2 + 2 ≠ 4 (Philosophy’s contribution)

From high theory to political activism can be a long road. But the path is clear from the philosophy-of-math skeptics in the mid-1900s to the postmodernists in the late 1900s to the math-denying activists in the early 2000s.

Here for example is philosopher A. J. Ayer puncturing the objectivist balloon:

“the principles of logic and mathematics are true universally simply because we never allow them to be anything else.”

That’s from his bombshell Language, Truth, and Logic (1936). (The contemporary reaction to Ayer’s book.)

But note the subjectivist implication: If the principles of mathematics’ truth depends on what we allow, then we could allow them to be something else. In which case, we could decide that 2 + 2 ≠ 4.

Chapter 3 of Explaining Postmodernism: Skepticism and Socialism from Rousseau to Foucault, quotes Ayer, Schlick, Quine and the others of that generation and draws the implications for the generation of Kuhn, Foucault, and Rorty, thus setting up this generation’s math-denialists.

4 thoughts on “2 + 2 ≠ 4 (Philosophy’s contribution)”

  1. Mathematics when applied is as part of a model. I do knot know if a model is true or false – but I do know good ones can predict things. That 2 + 2 = 4 follows from the definition of numbers eg Peano’s Axioms. The truth or otherwise of the axioms is the same as the models they are used in – in other words – beats me if such language is even appropriate. That is a carefull answer – in everyday language it of course is accepted as true, like many things are accepted as true even though a carefull analysis shows it is otherwise. So is science a search for truth, even though it is really just models? I think it is, and profound truth at that. However a justification of such a statement would require a carefull analysis of exactly what ‘truth’ is. For me truth is what the models tell us – but we have to accept them as ‘tentative’ since as further research happens it can change. Is it converging to some ‘ultimate truth’ that we are slowly approaching. Again, blowed if I know, although my instincts say yes.

  2. I think Ayer is right under the assumption that “2+2=4” is true by definition. We define the meaning of the symbols “2”, “+”, “=” and “4” in such a way that the statement “2+2=4” is true in the same way “A bachelor is an unmarried man.”

    Of course, there is room to pushback, as Mr. Hobba pointed out by appealing to predictive power of certain definitions (“models” in logic/mathematics talk).

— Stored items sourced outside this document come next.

(* ===== verification/History.v ===== *)
(** * Theorems: history

    What leaving states records, and that entering a deep history state again
    restores exactly the part of the configuration that was left. *)

From S2P Require Import Prelude Identifier Values Events Datamodel Chart Tree Legal Interp Actions Entry EntryCorrect EntryConsistent EntryTotal Domain LegalStep Steps StepCorrect Macrostep Examples.
From stdpp Require Import options.

Section history.
Context `{DM : DatamodelSession}.
Variable c : Chart.
Variable hrank : nat → nat.
Hypothesis Hwf : wf_chart c hrank.

Let Htree := wf_is_tree c hrank Hwf.

Lemma lookup_recordHistory cfg s hist h :
  recordHistory c cfg s hist !! h =
    (if decide (kind c h = KindHistory ∧ h ∈ children c s)
     then Some (sort_asc (recordedSet c s h cfg)) else hist !! h).
Proof using All.
  unfold recordHistory. revert hist. induction (children c s) as [|ch chs IH]; intros hist; simpl.
  { rewrite decide_False; [done|]. by intros [_ ?%elem_of_nil]. }
  rewrite IH. destruct (decide (kind c h = KindHistory ∧ h ∈ chs)) as [[Hk Hin]|Hn].
  { rewrite decide_True; [done|]. split; [done | by right]. }
  destruct (decide (kind c ch = KindHistory)) as [Hch|Hch].
  - destruct (decide (ch = h)) as [->|Hne].
    + rewrite lookup_insert_eq, decide_True; [done|]. split; [done | left].
    + rewrite lookup_insert_ne, decide_False; [done | | done].
      intros [Hk [->|Hin]%elem_of_cons]; [done | by apply Hn].
  - rewrite decide_False; [done|]. intros [Hk [->|Hin]%elem_of_cons]; [done | by apply Hn].
Qed.

Lemma lookup_recordAll cfg l hist h :
  foldl (λ hist s, recordHistory c cfg s hist) hist l !! h =
    match parent c h with
    | Some s => if decide (kind c h = KindHistory ∧ s ∈ l) then Some (sort_asc (recordedSet c s h cfg)) else hist !! h
    | None => hist !! h
    end.
Proof using All.
  revert hist. induction l as [|s l IH]; intros hist; simpl.
  { destruct (parent c h); [|done]. rewrite decide_False; [done|]. by intros [_ ?%elem_of_nil]. }
  rewrite IH, lookup_recordHistory. destruct (parent c h) as [p|] eqn:Hp.
  - destruct (decide (kind c h = KindHistory ∧ p ∈ l)) as [[Hk Hin]|Hn].
    { rewrite decide_True; [done|]. split; [done | by right]. }
    destruct (decide (kind c h = KindHistory ∧ h ∈ children c s)) as [[Hk Hc]|Hn'].
    + apply (wf_children c Htree) in Hc. simplify_eq. rewrite decide_True; [done|]. split; [done | left].
    + rewrite decide_False; [done|]. intros [Hk [->|Hin]%elem_of_cons]; [|by apply Hn].
      apply Hn'. split; [done|]. by apply (wf_children c Htree).
  - rewrite decide_False; [done|]. intros [_ Hc%(wf_children c Htree)]. congruence.
Qed.

(** Entering a deep history state adds what was active inside its parent. *)
Lemma deep_history_entry cfg hist h q fuel acc :
  legal c cfg → history_ok c hist → q ∈ cfg → parent c h = Some q → kind c h = KindHistory → historyKind c h = Deep →
  hist !! h = Some (sort_asc (recordedSet c q h cfg)) →
  addDescendant c hist fuel h (∅, ∅) = Some acc →
  ∀ x, x ∈ acc.1 ↔ x ∈ cfg ∧ strict c x q.
Proof using All.
  intros HL HH Hq Hp Hk Hdeep Hrec Hrun.
  pose proof (wf_parent_valid c Htree _ _ Hp) as Hv.
  pose proof (addDescendant_grows c hrank Hwf hist HH fuel h (∅, ∅) acc Hv Hrun) as [G Heff].
  assert (consistent c q acc.1) as Hcons.
  { eapply (addDescendant_consistent c hrank Hwf hist HH q fuel h (∅, ∅)); [done | done | |].
    - by intros x y ?%elem_of_empty.
    - by intros x ?%elem_of_empty. }
  simpl in G. rewrite Hp in G. assert (∀ x : nat, x ∉ (∅ : gset nat)) as Hno by set_solver.
  assert (∀ x, x ∈ acc.1 → strict c x q) as Hin.
  { intros x Hx. pose proof (g_region _ _ _ _ _ G x Hx (Hno x)) as Hr. unfold region in Hr.
    by rewrite decide_True, Hp in Hr. }
  assert (∀ r, r ∈ recordedSet c q h cfg → r ∈ acc.1) as Hrec'.
  { intros r Hr. apply Heff. eapply effective_recorded; [done.. | by apply elem_of_sort_asc]. }
  assert (∀ x, x ∈ cfg → strict c x q → x ∈ acc.1) as Hsup.
  { intros x Hx Hxq. assert (∃ r, r ∈ recordedSet c q h cfg ∧ under c r x) as (r & Hr & Hrx).
    { unfold recordedSet. rewrite Hdeep. setoid_rewrite elem_of_filter. setoid_rewrite isDescendant_spec.
      destruct (isAtomicKind c x) eqn:Hat; [exists x; split_and!; auto using under_refl|].
      assert (kind c x = KindCompound ∨ kind c x = KindParallel) as Hkx.
      { pose proof (legal_valid _ _ HL x Hx) as [_ Hnh]. unfold isAtomicKind in Hat.
        apply orb_false_iff in Hat as [H1%bool_decide_eq_false H2%bool_decide_eq_false].
        destruct (kind c x) eqn:E; auto; congruence. }
      destruct (active_atomic c hrank Hwf cfg HL x) as (r & Hr & Hra & Hrx); [by right | done |].
      exists r. split_and!; [done | by eapply strict_trans | done | by right]. }
    destruct Hrx as [->|Hrx]; [by apply Hrec'|].
    apply (g_upto _ _ _ _ _ G r (Hrec' r Hr) (Hno r)); done. }
  intros x. split; [|by intros [? ?]; apply Hsup]. intros Hx. split; [|by apply Hin].
  induction (lt_wf x) as [x _ IH]. pose proof (Hin x Hx) as Hxq.
  pose proof Hxq as (p & Hxp & Hpq)%(strict_unfold c Htree).
  assert (p ∈ cfg) as Hpc.
  { destruct Hpq as [->|Hpq]; [done|]. apply IH; [by eapply wf_parent_lt|].
    apply (g_upto _ _ _ _ _ G x Hx (Hno x)); [by apply (strict_parent c Htree) | done]. }
  pose proof (g_real _ _ _ _ _ G x Hx (Hno x)) as [_ Hxk].
  assert (x ∈ realChildren c p) as Hxr by (by apply (elem_of_realChildren c Htree)).
  destruct (wf_leaf c hrank Hwf p x Hxp) as [Hkp|Hkp].
  - destruct (legal_compound _ _ HL p) as (y & Hyr & Hy); [by right | done |].
    pose proof Hyr as [Hyp _]%(elem_of_realChildren c Htree).
    assert (strict c y q) as Hyq by (eapply strict_under_trans; [done | by apply (strict_parent c Htree) | done]).
    destruct (decide (x = y)) as [->|Hne]; [done|]. exfalso.
    apply (Hcons x y Hx (Hsup y Hy Hyq)). exists p, x, y. split_and!; auto using under_refl.
  - apply (legal_parallel _ _ HL p); [by right | done..].
Qed.

End history.

Section theorems.
Context `{DM : DatamodelSession}.
Variable c : Chart.
Variable env : environment.
Variable hrank : nat → nat.

(** C19 (functional): a microstep records history before anything is exited.
    For every history child of an exited state it stores, in document order,
    the active atomic descendants (deep) or the active children (shallow) of
    that state in the configuration the step started from; every other recorded
    history is kept. *)
Theorem microstep_records_history trigger ts ip ip' h :
  wf_chart c hrank → legal c (configuration ip) → history_ok c (historyValue ip) → takeable c ip ts →
  microstep c env trigger ts ip = Some ip' →
  historyValue ip' !! h =
    match parent c h with
    | Some s =>
        if decide (kind c h = KindHistory ∧ s ∈ computeExitSet c ip ts)
        then Some (sort_asc (match historyKind c h with
                             | Deep => filter (λ x, isAtomicKind c x = true ∧ isDescendant c x (Some s) = true) (configuration ip)
                             | Shallow => filter (λ x, parent c x = Some s) (configuration ip)
                             end))
        else historyValue ip !! h
    | None => historyValue ip !! h
    end.
Proof.
  intros Hwf HL HH Hts Hstep.
  destruct (microstep_well_configured c env hrank Hwf trigger ts ip (conj HL HH) Hts)
    as (ip2 & entry & Hstep2 & _ & _ & _ & HV). simplify_eq.
  rewrite HV. unfold recordedHistory. rewrite (lookup_recordAll c hrank Hwf).
  destruct (parent c h) as [s|]; [|done].
  destruct (decide (kind c h = KindHistory ∧ s ∈ computeExitSet c ip ts)) as [Hd|Hd].
  - rewrite decide_True; [done|]. by rewrite elem_of_sort_desc.
  - rewrite decide_False; [done|]. by rewrite elem_of_sort_desc.
Qed.

(** C18 (roundtrip): deep history is exact.  If a step exits [q] and [h] is a
    deep history child of [q], then entering [h] afterwards (from any later
    state that still has this record) puts into the entry set exactly the states
    that were active strictly inside [q] when [q] was exited. *)
Theorem deep_history_restores trigger ts ip ip' later h q :
  wf_chart c hrank → legal c (configuration ip) → history_ok c (historyValue ip) → takeable c ip ts →
  microstep c env trigger ts ip = Some ip' →
  parent c h = Some q → kind c h = KindHistory → historyKind c h = Deep → q ∈ computeExitSet c ip ts →
  history_ok c (historyValue later) → historyValue later !! h = historyValue ip' !! h →
  ∃ acc, addDescendantStatesToEnter c later h (∅, ∅) = Some acc
    ∧ ∀ x, x ∈ acc.1 ↔ x ∈ configuration ip ∧ strict c x q.
Proof.
  intros Hwf HL HH Hts Hstep Hp Hk Hdeep Hq HH' Hsame.
  destruct (microstep_well_configured c env hrank Hwf trigger ts ip (conj HL HH) Hts)
    as (ip2 & entry & Hstep2 & _ & _ & _ & HV). simplify_eq.
  rewrite HV in Hsame. unfold recordedHistory in Hsame. rewrite (lookup_recordAll c hrank Hwf), Hp in Hsame.
  rewrite decide_True in Hsame by (by rewrite elem_of_sort_desc).
  destruct (addDescendant_total c hrank Hwf _ HH' (entryFuel c) h (∅, ∅)) as [acc Hacc].
  { apply (weight_entryFuel c hrank Hwf _ HH'). }
  exists acc. split; [done|]. eapply (deep_history_entry c hrank Hwf (configuration ip)); try done.
  by apply (elem_of_computeExitSet c hrank Hwf ip HL HH) in Hq as [? _].
Qed.

End theorems.

(** ** Witnesses *)

Lemma feed_well_configured ip names ip' :
  well_configured player ip → feed ip names = Some ip' → well_configured player ip'.
Proof.
  revert ip. induction names as [|n names IH]; intros ip HW; simpl; [by intros [= <-]|].
  intros ([ip1 b] & H1 & H2)%bind_Some. apply (IH ip1); [|done].
  eapply (processNextExternal_well_configured player plainEnv norank player_wf); [|exact H1].
  by apply enqueue_well_configured.
Qed.

(** The player switched on, with the picture bright. *)
Definition playerBright : interpretation := default player0 (feed player0 ["power"; "light"]).

Lemma playerBright_wc : well_configured player playerBright.
Proof.
  assert (well_configured player player0) as H0.
  { unfold player0. destruct (enterInitial_well_configured player plainEnv norank player_wf (0%Z : @Session CounterSession) 0)
      as (ip & -> & H). exact H. }
  unfold playerBright. destruct (feed player0 ["power"; "light"]) eqn:E; [|done].
  by eapply feed_well_configured.
Qed.

(** The transition of [on] for [power]. *)
Definition powerOff : compiledTransition := trans ["power"] ["off"] [] 1 0.

Lemma powerOff_takeable : takeable player playerBright [powerOff].
Proof.
  split; [|repeat constructor]. constructor; [|constructor]. split; [|left]. right. vm_compute. reflexivity.
Qed.

Definition playerOff : interpretation := default player0 (microstep player plainEnv None [powerOff] playerBright).

Lemma playerOff_step :
  microstep player plainEnv None [powerOff] playerBright = Some playerOff ∧ well_configured player playerOff.
Proof.
  destruct (microstep_well_configured player plainEnv norank player_wf None [powerOff] playerBright playerBright_wc
    powerOff_takeable) as (ip & _ & H & HW & _).
  unfold playerOff. rewrite H. done.
Qed.

Lemma microstep_records_history_witness :
  historyValue playerOff !! 2 = Some [5; 9].
Proof.
  rewrite (microstep_records_history player plainEnv norank None [powerOff] playerBright playerOff 2 player_wf
    (proj1 playerBright_wc) (proj2 playerBright_wc) powerOff_takeable (proj1 playerOff_step)).
  vm_compute. reflexivity.
Defined.

Lemma deep_history_restores_witness :
  ∃ acc, addDescendantStatesToEnter player playerOff 2 (∅, ∅) = Some acc
    ∧ ∀ x, x ∈ acc.1 ↔ x ∈ configuration playerBright ∧ strict player x 1.
Proof.
  apply (deep_history_restores player plainEnv norank None [powerOff] playerBright playerOff playerOff 2 1 player_wf
    (proj1 playerBright_wc) (proj2 playerBright_wc) powerOff_takeable (proj1 playerOff_step));
    [reflexivity | reflexivity | reflexivity | vm_compute; reflexivity | exact (proj2 (proj2 playerOff_step)) | reflexivity].
Defined.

    But there is even more room to pushback against Ayer. Even putting predictive power aside, not every model is the same. If I said “2” refers to Mr. Hobba and “4” referred to me, the statement would be nonsensical barring some really creative interpretations of “+” and “=”.

    Besides, trying to interpret one statement in isolation is a nonstarter. To convince his audience that we are really at liberty to decide 2+2 doesn’t equal 4, Ayer seems to have the burden of proof to show us a non-trivial and intelligible language where “2+2=4” is interpreted to be false.

    Finally, I wonder if Ayer got Mathematics completely wrong just like the logical positivists and formalists he was responding to. Take the meaning of the symbol “=”, for instance. Ayer could talk about how we could have interpreted it differently to refer to a different relationship than identity, just like the word “identity” could have referred to strawberry instead of the mathematical relationship, identity. But this is a red-herring because the mathematician would stop Ayer and say “I don’t care what “=” means in your interpretation. I am talking about the only one-on-one relationship where every individual is related to itself and only to itself.”

    So, Platonism seeps back in no matter how fast we bail it out of the boat. We could have decided that “2+2=4” by deciding “2”, “+”, “=” and “4” meant different things than they do in our current language. But no matter what we do, we can’t make 2+2 not 4.

  3. Kyrel Zantonavitch

    In fact, “the principles of logic and mathematics are true universally simply because” they reflect reality. Logic and math describe the universe the way it actually is. Mankind has not the slightest ability to alter them. A. J. Ayer and his philosophical buddies can NOT make “2 + 2 ≠ 4.